Nuestros asesinos viven en nuestra casa
CIUDAD DE MÉXICO (Proceso).- Max Weber está en boca de todos. El alarde de poderío de un cártel para liberar a uno de los suyos en Culiacán y la masacre de mujeres y niños por parte de otro grupo criminal en Bavispe han suscitado un coro de invocaciones al Estado para asumir el monopolio de la violencia legítima. México vive atenazado por la delincuencia y a menudo ocurren atrocidades que rondan crisis humanitarias, eclosiones de crueldad que siembran muerte y desolación. Abundan voces que claman por el uso de la fuerza pública para reprimir al crimen organizado y garantizar la seguridad de la sociedad.

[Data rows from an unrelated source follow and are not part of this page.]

(** * process_rules.py: line classification, merge and rendering

    A shallow embedding of the rule pipeline of [scripts/process_rules.py]:
    [is_bad_line], [extract_domain_token], [to_surge_line], [to_qx_line]
    and the loops of [merge_and_write].

    Python strings are modelled as lists of characters ([list ascii]).
    The embedding covers text in the ASCII range (code points below 128):
    [str.strip], [str.upper], [str.lower], the regular-expression classes
    [\s] and [\d] and the flag [re.I] are given their ASCII behaviour.
    The values 128 to 255 of [ascii] stand for no Python character: the
    functions below leave them unchanged and take them for neither
    whitespace, letter, digit nor line boundary. Outside the ASCII range
    Python differs ([str.upper] may lengthen a string and create ASCII
    letters, further characters are whitespace or line boundaries); the
    statements that depend on it say so. *)

From Stdlib Require Import Ascii String NArith.
From stdpp Require Import base decidable option list gmap strings.

Local Open Scope char_scope.
Local Open Scope list_scope.

(** ** Strings and characters *)

Definition str := list ascii.

(** A Python string literal. *)
Definition lit (s : string) : str := list_ascii_of_string s.

Definition code (c : ascii) : N := N_of_ascii c.

Definition between (lo hi : N) (c : ascii) : bool :=
  ((lo <=? code c) && (code c <=? hi))%N.

(** [c.isspace()], the class [\s], and the characters removed by
    [str.strip()]: TAB LF VT FF CR, FS GS RS US and the space. *)
Definition isspace (c : ascii) : bool := between 9 13 c || between 28 32 c.

(** The classes [[0-9]] and [\d]. *)
Definition isdigit (c : ascii) : bool := between 48 57 c.

Definition upper_char (c : ascii) : ascii :=
  if between 97 122 c then ascii_of_N (code c - 32) else c.

Definition lower_char (c : ascii) : ascii :=
  if between 65 90 c then ascii_of_N (code c + 32) else c.

(** [s.upper()] and [s.lower()]. *)
Definition upper (s : str) : str := map upper_char s.
Definition lower (s : str) : str := map lower_char s.

Definition char_eqb (a b : ascii) : bool := Ascii.eqb a b.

El presidente López Obrador se rehúsa a hacerlo. Argumenta, con razón, que esa estrategia fracasó y agravó el problema en los últimos dos sexenios, pero salta erróneamente al otro extremo. Está convencido de que el origen del problema es la injusticia social y de que la violencia ilegítima de los delincuentes no debe combatirse con violencia legítima del Estado. Si sus predecesores la enfrentaban con nada más que la fuerza, él la enfrentará con todo menos la fuerza. Nadie ha podido hacerle ver que en esas dos convicciones está equivocado. En la primera porque la delincuencia provocada por la pobreza juega un papel secundario en la criminalidad en gran escala, que sostiene emporios empresariales movidos por el afán de lucro y poder. La lógica de que los cárteles no existirían si hubiera bienestar social llevaría a concluir que en el primer mundo no habría grandes empresas porque la miseria no alcanzaría para abastecerlas de mano de obra. No es así. El capital, legal o ilegal, recurre a todo para multiplicarse. Negocios son negocios.

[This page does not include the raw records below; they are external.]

(** Where every present speed is 0 the loop counts no sample. *)
Lemma movingSamples_stationary (window : list TrackRecord) :
  (forall r v, In r window -> speed r = Some v -> v == 0) ->
  movingSamples window = [].
Proof.
  induction window as [|r rest IH]; intro H; simpl; [reflexivity|].
  assert (Hrest : forall r' v, In r' rest -> speed r' = Some v -> v == 0)
    by (intros r' v Hr'; apply H; now right).
  destruct (speed r) as [v|] eqn:Ev; simpl.
  - assert (Hv : v == 0) by (apply (H r v); [now left|assumption]).
    apply Qeq_bool_iff in Hv. rewrite Hv. simpl. now apply IH.
  - now apply IH.
Qed.

Lemma presentSpeeds_In (window : list TrackRecord) (v : Q) :
  In v (presentSpeeds window) ->
  exists r, In r window /\ speed r = Some v.
Proof.
  induction window as [|r rest IH]; simpl; [intros []|].
  destruct (speed r) as [w|] eqn:Ew.
  - intros [E|Hin].
    + subst w. exists r. split; [now left|assumption].
    + destruct (IH Hin) as (r' & Hr' & E). exists r'. split; [now right|assumption].
  - intro Hin. destruct (IH Hin) as (r' & Hr' & E).
    exists r'. split; [now right|assumption].
Qed.

Lemma sumQ_zero (l : list Q) :
  (forall x, In x l -> x == 0) -> sumQ l == 0.
Proof.
  induction l as [|x l IH]; intro H; simpl; [reflexivity|].
  rewrite (H x (or_introl eq_refl)), IH; [lra|].
  intros y Hy. apply H. now right.
Qed.

Lemma meanQ_zero (l : list Q) :
  (forall x, In x l -> x == 0) -> meanQ l == 0.
Proof.
  intro H. unfold meanQ. destruct l as [|x l]; [reflexivity|].
  rewrite (sumQ_zero (x :: l) H). unfold Qdiv. apply Qmult_0_l.
Qed.

Lemma paceOf_spec (units : UnitSystem) (avgSpeed : Q) :
  (avgSpeed <= 0.1 -> paceOf units avgSpeed = 0) /\
  (0.1 < avgSpeed ->
   paceOf units avgSpeed == Qmin 20 (paceMeters units / avgSpeed / 60)) /\
  paceOf units avgSpeed <= 20.
Proof.
  unfold paceOf, minPaceSpeed, paceCap.
  destruct (Qltb 0.1 avgSpeed) eqn:E; qprop.
  - set (pace := paceMeters units / avgSpeed / 60).
    destruct (Q.min_spec 20 pace) as [[? Emin]|[? Emin]];
      destruct (Qltb 20 pace) eqn:E2; qprop;
      (split; [intro; lra|split; [intro|]; lra]).
  - split; [reflexivity|]. split; [intro; lra|].
    change (Qltb 20 0) with false. cbv iota. lra.
Qed.

Lemma speedWindow_In (arr : list TrackRecord) (i : nat) (r : TrackRecord) :
  (i < List.length arr)%nat ->
  (In r (speedWindow arr i) <->
   exists j, (Nat.max 0 (i - 5) <= j <= Nat.min (List.length arr - 1) (i + 5))%nat
             /\ nth_error arr j = Some r).
Proof.
  intro Hi. unfold speedWindow.
  change (Nat.max 0 (i - 5)) with (startIdxOf i).
  change (Nat.min (List.length arr - 1) (i + 5)) with (endIdxOf arr i).
  destruct (window_bounds_in_range arr i Hi) as (H1 & H2 & H3).
  rewrite In_firstn_nth. split.
  - intros (k & Hk & Hn). rewrite nth_error_skipn in Hn.
    exists (startIdxOf i + k)%nat. split; [lia|assumption].
  - intros (j & Hj & Hn). exists (j - startIdxOf i)%nat. split; [lia|].
    rewrite nth_error_skipn.
    now replace (startIdxOf i + (j - startIdxOf i))%nat with j by lia.
Qed.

La segunda tesis, la de que a los violentos no se les debe confrontar con violencia, es insostenible. Desde luego que la desigualdad y el orden injusto son causas y efectos de la corrupción, y que contrarrestarlos es eliminar uno de los detonadores delincuenciales, pero mientras ese proceso justiciero se da es imperativo usar la fuerza pública. Y después también: ni las sociedades más equilibradas y prósperas pueden vivir sin policías armadas. La clave es tener un Estado sólido, y la clave de esa clave es erradicar la impunidad, para lo cual es necesario meter a los criminales a la cárcel. He aquí el imperativo del justo medio: ni el extremo de la guerra contra el narcotráfico ni el de los abrazos sin balazos resuelven la inseguridad que vive nuestro país. Se requiere una combinación de ambas estrategias y algo más. Reitero lo que escribí en este mismo espacio: la gente les dirá “fuchi y guácala” a los delincuentes cuando los vea tras las rejas y no al frente de sus comunidades.

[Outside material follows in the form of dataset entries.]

Lemma demo_basis_7 :
  entity_basis demo_table demo_df 7
  = ([1; 0.1; 0.01; 0.001], [1; 0.5; 0.25; 0.125], [1; 0.2; 0; 0]).
Proof.
  unfold entity_basis.
  change (entity_alphas demo_df 7) with [0; 10; 30; 60].
  cbn [map]. rewrite !demo_at_0, !demo_at_10, !demo_at_30, !demo_at_60.
  reflexivity.
Qed.

Lemma demo_basis_3 :
  entity_basis demo_table demo_df 3
  = ([0.1; 0.01; 1; 0.001], [0.5; 0.25; 1; 0.125], [0.2; 0; 1; 0]).
Proof.
  unfold entity_basis.
  change (entity_alphas demo_df 3) with [10; 30; 0; 60].
  cbn [map]. rewrite !demo_at_0, !demo_at_10, !demo_at_30, !demo_at_60.
  reflexivity.
Qed.

Lemma demo_target_7 : entity_target demo_df 7 = [1; 0.1; 0.01; 0.001].
Proof.
  change (entity_target demo_df 7) with [flux 0; flux 2.5; flux 5; flux 7.5].
  now rewrite flux_0, flux_2_5, flux_5, flux_7_5.
Qed.

Lemma demo_target_3 : entity_target demo_df 3 = [0.1; 0.01; 1; 0.001].
Proof.
  change (entity_target demo_df 3) with [flux 2.5; flux 5; flux 0; flux 7.5].
  now rewrite flux_0, flux_2_5, flux_5, flux_7_5.
Qed.

(** The model with the parameters [(1, 0, 0)] is the first basis vector. *)
Lemma model_1_0_0 (fi1 fi2 fi3 : list R) :
  length fi1 = length fi2 -> length fi1 = length fi3 ->
  _HG1G2_model (fi1, fi2, fi3) 1 0 0 = fi1.
Proof.
  unfold _HG1G2_model, np_add, np_scale.
  revert fi2 fi3. induction fi1 as [|x t1 IH]; intros [|y t2] [|z t3] H2 H3;
    try discriminate; [reflexivity|].
  cbn [map map2]. f_equal; [lra|]. apply IH; simpl in *; lia.
Qed.

Lemma exact_solver_Ok (a b c : R) (cov : pcov) (f : model_fn) (xdata : basis)
  (ydata : list R) :
  ydata = f xdata a b c ->
  exact_solver a b c cov f xdata ydata = Ok ((a, b, c), cov).
Proof.
  intros E. unfold exact_solver.
  destruct (list_eq_dec Req_dec_T ydata (f xdata a b c)); [reflexivity|].
  contradiction.
Qed.

Lemma demo_solver_7 :
  demo_solver _HG1G2_model (entity_basis demo_table demo_df 7)
              (entity_target demo_df 7) = Ok ((1, 0, 0), zero_cov).
Proof.
  apply exact_solver_Ok. rewrite demo_basis_7, demo_target_7.
  now rewrite model_1_0_0.
Qed.

Lemma demo_solver_3 :
  demo_solver _HG1G2_model (entity_basis demo_table demo_df 3)
              (entity_target demo_df 3) = Ok ((1, 0, 0), zero_cov).
Proof.
  apply exact_solver_Ok. rewrite demo_basis_3, demo_target_3.
  now rewrite model_1_0_0.
Qed.

Lemma demo_in_domain (o : Observation) :
  In o demo_df -> in_domain demo_table (obs_alpha o).
Proof.
  unfold demo_df. simpl.
  intros [<-|[<-|[<-|[<-|[<-|[<-|[<-|[<-|[]]]]]]]]]; simpl.
  - apply (in_domain_knot demo_table (mkRef 0 1 1 1)). simpl. tauto.
  - apply (in_domain_knot demo_table (mkRef 10 0.1 0.5 0.2)). simpl. tauto.
  - apply (in_domain_knot demo_table (mkRef 10 0.1 0.5 0.2)). simpl. tauto.
  - apply (in_domain_knot demo_table (mkRef 30 0.01 0.25 0)). simpl. tauto.
  - apply (in_domain_knot demo_table (mkRef 30 0.01 0.25 0)). simpl. tauto.
  - apply (in_domain_knot demo_table (mkRef 0 1 1 1)). simpl. tauto.
  - apply (in_domain_knot demo_table (mkRef 60 0.001 0.125 0)). simpl. tauto.
  - apply (in_domain_knot demo_table (mkRef 60 0.001 0.125 0)). simpl. tauto.
Qed.




(** The run on the small table returns [demo_result]. *)
Lemma demo_run (junk_int : nat -> Z) (junk_float : nat -> R) :
  HG1G2_fit demo_table demo_solver junk_int junk_float demo_world
  = (Ok demo_result, demo_world').
Proof.
  rewrite HG1G2_fit_run. unfold run_summary.
  change (caller_df demo_world) with demo_df.
  rewrite demo_gate. cbn [length Nat.ltb Nat.leb].
  rewrite !table_interp_ok by exact demo_table_nonempty.
  rewrite demo_unique_ids. cbn [fit_all].
  rewrite !(entity_fit_in_domain demo_table demo_solver demo_table_nonempty).
  - rewrite demo_solver_7, demo_solver_3. reflexivity.
  - rewrite Forall_forall. intros x Hx. apply in_map_iff in Hx.
    destruct Hx as [o [<- Ho]]. apply filter_In in Ho.
    apply demo_in_domain. tauto.
  - rewrite Forall_forall. intros x Hx. apply in_map_iff in Hx.
    destruct Hx as [o [<- Ho]]. apply filter_In in Ho.
    apply demo_in_domain. tauto.
Qed.




(** *** The run with a negative sum of coefficients *)

Lemma cx_table_sorted : StronglySorted alpha_lt cx_table.
Proof.
  unfold cx_table.
  repeat (constructor; [|repeat constructor; unfold alpha_lt; simpl; lra]).
  constructor.
Qed.

Lemma cx_table_nonempty : cx_table <> [].
Proof. discriminate. Qed.

Lemma cx_at_10 (phi : Penttila2016Row -> R) :
  interp_value phi cx_table 10 = phi (mkRef 10 0.8 0.8 0.4).
Proof. at_knot cx_table (mkRef 10 0.8 0.8 0.4) cx_table_sorted. Qed.

Lemma cx_at_20 (phi : Penttila2016Row -> R) :
  interp_value phi cx_table 20 = phi (mkRef 20 0.6 0.6 0.3).
Proof. at_knot cx_table (mkRef 20 0.6 0.6 0.3) cx_table_sorted. Qed.

Lemma cx_at_40 (phi : Penttila2016Row -> R) :
  interp_value phi cx_table 40 = phi (mkRef 40 0.3 0.5 0).
Proof. at_knot cx_table (mkRef 40 0.3 0.5 0) cx_table_sorted. Qed.

Lemma cx_at_60 (phi : Penttila2016Row -> R) :
  interp_value phi cx_table 60 = phi (mkRef 60 0.2 0.4 0).
Proof. at_knot cx_table (mkRef 60 0.2 0.4 0) cx_table_sorted. Qed.

Lemma cx_entity_basis : entity_basis cx_table cx_df 1 = cx_basis.
Proof.
  unfold entity_basis.
  change (entity_alphas cx_df 1) with [10; 20; 40; 60].
  cbn [map]. rewrite !cx_at_10, !cx_at_20, !cx_at_40, !cx_at_60.
  reflexivity.
Qed.

Lemma flux_minus_2_5 : flux (-2.5) = 10.
Proof.
  unfold flux. replace (-0.4 * -2.5) with 1 by lra. apply Rpower_1. lra.
Qed.

Lemma cx_entity_target : entity_target cx_df 1 = cx_target.
Proof.
  change (entity_target cx_df 1)
    with [flux (-2.5); flux (-2.5); flux (-2.5); flux 0].
  now rewrite flux_0, flux_minus_2_5.
Qed.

Pero dejémonos de teorizaciones y vayamos a la realidad. Nuestro país está infestado de violencia; los mexicanos vivimos en medio de una barbarie de proporciones inenarrables. La criminalidad está en todas partes; produce y trafica drogas, roba gasolina, medra ilícitamente con la madera o con el aguacate o con cualquier producto que genere utilidades, controla cientos de municipios, decide quién y cuándo entra a sus regiones, extorsiona, secuestra, asesina. Su capacidad de fuego es gigantesca y su logística muy sofisticada. Y ya no titubea en acribillar familias que pueden recibir la protección de Estados Unidos. La timidez gubernamental los envalentona.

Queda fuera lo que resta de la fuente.